- Born: 6 July 1923 Budapest, Hungary
- Died: 5 October 2019 (aged 96)
- Occupations: Biochemist; neuroscientist;

Academic background
- Alma mater: University of Szeged; Pázmány Péter Catholic University;

Academic work
- Discipline: Biochemistry
- Sub-discipline: Neurochemistry; neuropharmacology;
- Institutions: Royal Hungarian Pázmány Péter University; Hungarian Academy of Sciences; National Institute of Neurosurgery [hu]; Biological Research Centre;

= Mária Wollemann =

Hungarian biochemist

Mária Wollemann (6 July 1923 – 5 October 2019) was a Hungarian biochemist and neuroscientist who specialised in neurochemistry and neuropharmacology. A student of Nobel Prize winner Albert Szent-Györgyi at the University of Szeged, she worked at the National Institute of Neurosurgery from 1954 until 1970 and was director of the Biological Research Centre from 1978 until 1983.
==Biography==
Born in Budapest on 6 July 1923, Mária Wollemann studied medicine at the University of Szeged under Nobel Prize winner Albert Szent-Györgyi and at the Pázmány Péter Catholic University, obtaining her Doctor of Medicine degree from the latter in 1947. After working at the Royal Hungarian Pázmány Péter University and the Hungarian Academy of Sciences (1948–1949), Wollemann started working at the National Institute of Neurosurgery (OMIII) in 1954, remaining there until 1970. During her time at OMIII, she had a few short overseas stints as a researcher at the Humboldt University of Berlin (1956–1957), Montefiore Medical Center (1963–1964), and Hôpital Boucicaut in Paris (1966). After moving to the Biological Research Centre (BRC) in Szeged in 1971, she was a group leader and deputy director there, before serving as director from 1978 until 1983.

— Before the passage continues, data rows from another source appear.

(** * DOCX_Generator: a verification development for [file_creator.py]

    The script performs a mail merge: for every row of a CSV table it copies
    a DOCX template, replaces placeholder tokens in the runs of the copy and
    saves the result under a name derived from the row.

    The development follows the script from the leaves up:
    - [PyStr]: Python [str] values as sequences of code points, with
      [in], [str.replace] and the decimal rendering of an [int];
    - [Filename]: [generate_filename];
    - [Replacements]: the dict built in [create_docx_from_template];
    - [Docx]: the document object graph (runs live in a store, the tree
      refers to them) and the traversals [replace_text_in_paragraph],
      [replace_text_in_table] and [find_and_replace_in_document];
    - [Batch]: [create_docx_from_template] and the loop of [main] over an
      interface of the external operations (saving, loading, removing
      files), with Python's [try] / [except Exception]. *)

From Stdlib Require Import String Ascii NArith ZArith List Lia Bool.
From Stdlib Require Import DecimalString.
From stdpp Require Import base option list gmap fin_maps sorting.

As an academic, Wollemann specialised in neurochemistry and neuropharmacology, having focused on these areas during her work at the BRC. In 1974, her doctoral dissertation was later published as a book, Biochemistry of Brain Tumours. She won the Akadémiai Díj in 1977.

After being inducted to the Hungarian Order of Merit with the Officer's Cross in 1994, Wollemann was promoted to Commander's Cross in 2003. In 2004, Acta Biologica Hungarica published a festschrift volume for her 80th birthday. In addition to a 2017 commemorative medal for services to the city's international relations, she was a 2019 honorary citizen of Szeged.

Wollemann died on 5 October 2019, aged 96. Her funeral was subsequently held at the cemetery in Belváros, a neighbourhood in Szeged.